*Exercise directions*
Please give back, word for word, each line from the start of the entries through the one in which "separate constructor of" is found.

*Given data*
····················

(** * VeloBert: the training and evaluation loop of [velobert/train.py]

    A shallow embedding of the masked regression loss, the feature fusion
    head, the epoch runner, the checkpoint selector and the fold
    orchestrator, with the properties of the specification proved or
    refuted on it.

    Numbers.  Finite floating-point values are idealised as exact rationals
    ([Qc], canonical so that equality is Leibniz equality); the one
    non-finite value the control flow has to cope with, NaN, is kept as a
    separate constructor of [num].  Rounding and overflow are not
    modelled: a tensor holds rationals only, so what is proved of the loss
    and of the head is proved of their exact arithmetic. *)

From Stdlib Require Import QArith Qcanon ZArith List Lia Ascii String.
From stdpp Require Import base option list numbers strings pretty gmap.

Local Open Scope Qc_scope.

(** ** Python exceptions as an error monad *)

Inductive exn : Type :=
  | ZeroDivisionError
  | ValueError
  | TypeError
  | RuntimeError.

Inductive res (A : Type) : Type :=
  | Ok (a : A)
  | Raise (e : exn).
Arguments Ok {A} a.
Arguments Raise {A} e.

Definition bind {A B : Type} (m : res A) (k : A -> res B) : res B :=
  match m with
  | Ok a => k a
  | Raise e => Raise e
  end.

Notation "'do' x <- m ; k" := (bind m (fun x => k))
  (at level 10, x pattern, m at level 100, k at level 200).

Definition is_ok {A : Type} (m : res A) : bool :=
  match m with Ok _ => true | Raise _ => false end.

(** A [for] loop that threads a state and stops at the first exception. *)
Fixpoint foldM {S A : Type} (f : S -> A -> res S) (s : S) (l : list A) : res S :=
  match l with
  | [] => Ok s
  | a :: l' => do s' <- f s a; foldM f s' l'
  end.

Fixpoint mapM {A B : Type} (f : A -> res B) (l : list A) : res (list B) :=
  match l with
  | [] => Ok []
  | a :: l' =>
      do b <- f a;
      do r <- mapM f l';
      Ok (b :: r)
  end.

(** ** Floating-point scalars: a finite value or NaN *)

Inductive num : Type :=
  | Fin (q : Qc)
  | NaN.

#[global]
Instance num_eq_dec : EqDecision num.
Proof. solve_decision. Defined.

Definition is_nan (x : num) : bool :=
  match x with NaN => true | Fin _ => false end.

Definition Qc_ltb (a b : Qc) : bool := bool_decide (a < b).

(** Python's [<] and [>] on floats: any comparison with NaN is [False]. *)
Definition num_lt (x y : num) : bool :=
  match x, y with
  | Fin a, Fin b => Qc_ltb a b
  | _, _ => false
  end.

Definition num_gt (x y : num) : bool := num_lt y x.

Definition num_add (x y : num) : num :=
  match x, y with
  | Fin a, Fin b => Fin (a + b)
  | _, _ => NaN
  end.

Definition Qc_of_nat (n : nat) : Qc := Qc_of_Z (Z.of_nat n).

(** Python's [sum(l)]: a left fold of [+] from 0. *)
Definition py_sum (l : list num) : num := fold_left num_add l (Fin 0).

(** [sum(l) / len(l)]: the division by a zero length raises. *)
Definition py_mean (l : list num) : res num :=
  match l with
  | [] => Raise ZeroDivisionError
  | _ =>
      match py_sum l with
      | Fin s => Ok (Fin (s / Qc_of_nat (length l)))
      | NaN => Ok NaN
      end
  end.

(** ** Tensors *)

Module Tensor.

(** A tensor of shape (B, N) and one of shape (B, N, F), row major. *)
Definition tensor2 : Type := list (list Qc).
Definition tensor3 : Type := list (list (list Qc)).

(** Elementwise combination of two lists of one length; torch raises a
    [RuntimeError] on shapes that do not agree.  (Broadcasting between
    different but compatible shapes is outside this model.) *)
Fixpoint map2_strict {A B C : Type} (f : A -> B -> res C)
    (l1 : list A) (l2 : list B) : res (list C) :=
  match l1, l2 with
  | [], [] => Ok []
  | a :: l1', b :: l2' =>
      do c <- f a b;
      do r <- map2_strict f l1' l2';
      Ok (c :: r)
  | _, _ => Raise RuntimeError
  end.

Definition ew2 (f : Qc -> Qc -> Qc) (s t : tensor2) : res tensor2 :=
  map2_strict (map2_strict (fun a b => Ok (f a b))) s t.

Definition ones_like (t : tensor2) : tensor2 := map (map (fun _ => 1)) t.

Definition flatten (t : tensor2) : list Qc := concat t.

Definition numel (t : tensor2) : nat := length (flatten t).

Definition Qc_sum (l : list Qc) : Qc := fold_right Qcplus 0 l.

(** [t.mean()]: the sum of all entries over their number; NaN when the
    tensor has no entry. *)
Definition mean (t : tensor2) : num :=
  match numel t with
  | O => NaN
  | n => Fin (Qc_sum (flatten t) / Qc_of_nat n)
  end.

Definition same_shape (s t : tensor2) : Prop :=
  Forall2 (fun r1 r2 => length r1 = length r2) s t.

End Tensor.

(** ** The masked regression loss ([MaskedHuberLoss]) *)

Module Loss.
Import Tensor.

Definition Qc_abs (x : Qc) : Qc := if bool_decide (x < 0) then - x else x.

Definition half : Qc := Q2Qc (1 # 2).

(** The Huber loss of one residual with transition threshold [delta]:
    quadratic up to [delta], linear beyond. *)
Definition huber_elem (delta x y : Qc) : Qc :=
  let z := Qc_abs (x - y) in
  if bool_decide (z <= delta) then half * z * z
  else delta * (z - half * delta).

Inductive reduction : Type := RNone | RMean | RSum.

(** What [torch.nn.functional.huber_loss] returns: a tensor under
    reduction ['none'], a scalar otherwise. *)
Inductive loss_out : Type :=
  | OutTensor (t : tensor2)
  | OutScalar (x : num).

(** The library refuses a [delta] that is not positive with the same
    [RuntimeError] as shapes that do not agree. *)
Definition huber_loss (input target : tensor2) (red : reduction)
    (delta : Qc) : res loss_out :=
  if bool_decide (0 < delta) then
    do l <- ew2 (huber_elem delta) input target;
    Ok match red with
       | RNone => OutTensor l
       | RMean => OutScalar (mean l)
       | RSum => OutScalar (Fin (Qc_sum (flatten l)))
       end
  else Raise RuntimeError.

(** The object state of [nn.HuberLoss]; [nn.HuberLoss()] is built with
    reduction ['mean'] and [delta = 1.0]. *)
Record HuberLoss : Type := mkHuberLoss {
  hl_reduction : reduction;
  delta : Qc
}.

Definition HuberLoss_init : HuberLoss := mkHuberLoss RMean 1.

Definition HuberLoss_forward (self : HuberLoss) (input target : tensor2)
    : res loss_out :=
  huber_loss input target (hl_reduction self) (delta self).

(** [MaskedHuberLoss.forward]: returns the loss and the object, whose
    reduction it has set to ['none']. *)
Definition MaskedHuberLoss_forward (self : HuberLoss)
    (pred label valid_sequence : tensor2) : res (num * HuberLoss) :=
  let weights := ones_like label in
  do weights <- ew2 Qcmult weights valid_sequence;
  let self := mkHuberLoss RNone (delta self) in
  do unweighted_loss <- HuberLoss_forward self pred label;
  match unweighted_loss with
  | OutTensor u =>
      do w <- ew2 Qcmult u weights;
      Ok (mean w, self)
  | OutScalar _ => Raise RuntimeError
  end.

End Loss.

(** ** Configuration: the fields of [args] the loop reads *)

Record Args : Type := mkArgs {
  output_dir : string;
  data_dir : string;
  batch_size : Z;
  num_train_epochs : Z;
  learning_rate : Qc;
  lr_min : Qc;
  aa : bool;
  protein : bool;
  ss : bool;
  calm : bool;
  do_train : bool;
  do_eval : bool;
  use_additional_feature : bool
}.

(** [main], after parsing: [use_additional_feature] is on exactly when one
    of the three feature groups is. *)
Definition set_use_additional_feature (a : Args) : Args :=
  mkArgs (output_dir a) (data_dir a) (batch_size a) (num_train_epochs a)
         (learning_rate a) (lr_min a) (aa a) (protein a) (ss a) (calm a)
         (do_train a) (do_eval a)
         (if aa a || protein a || ss a then true else false).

····················

*Your response*
(** * VeloBert: the training and evaluation loop of [velobert/train.py]

    A shallow embedding of the masked regression loss, the feature fusion
    head, the epoch runner, the checkpoint selector and the fold
    orchestrator, with the properties of the specification proved or
    refuted on it.

    Numbers.  Finite floating-point values are idealised as exact rationals
    ([Qc], canonical so that equality is Leibniz equality); the one
    non-finite value the control flow has to cope with, NaN, is kept as a
    separate constructor of [num].  Rounding and overflow are not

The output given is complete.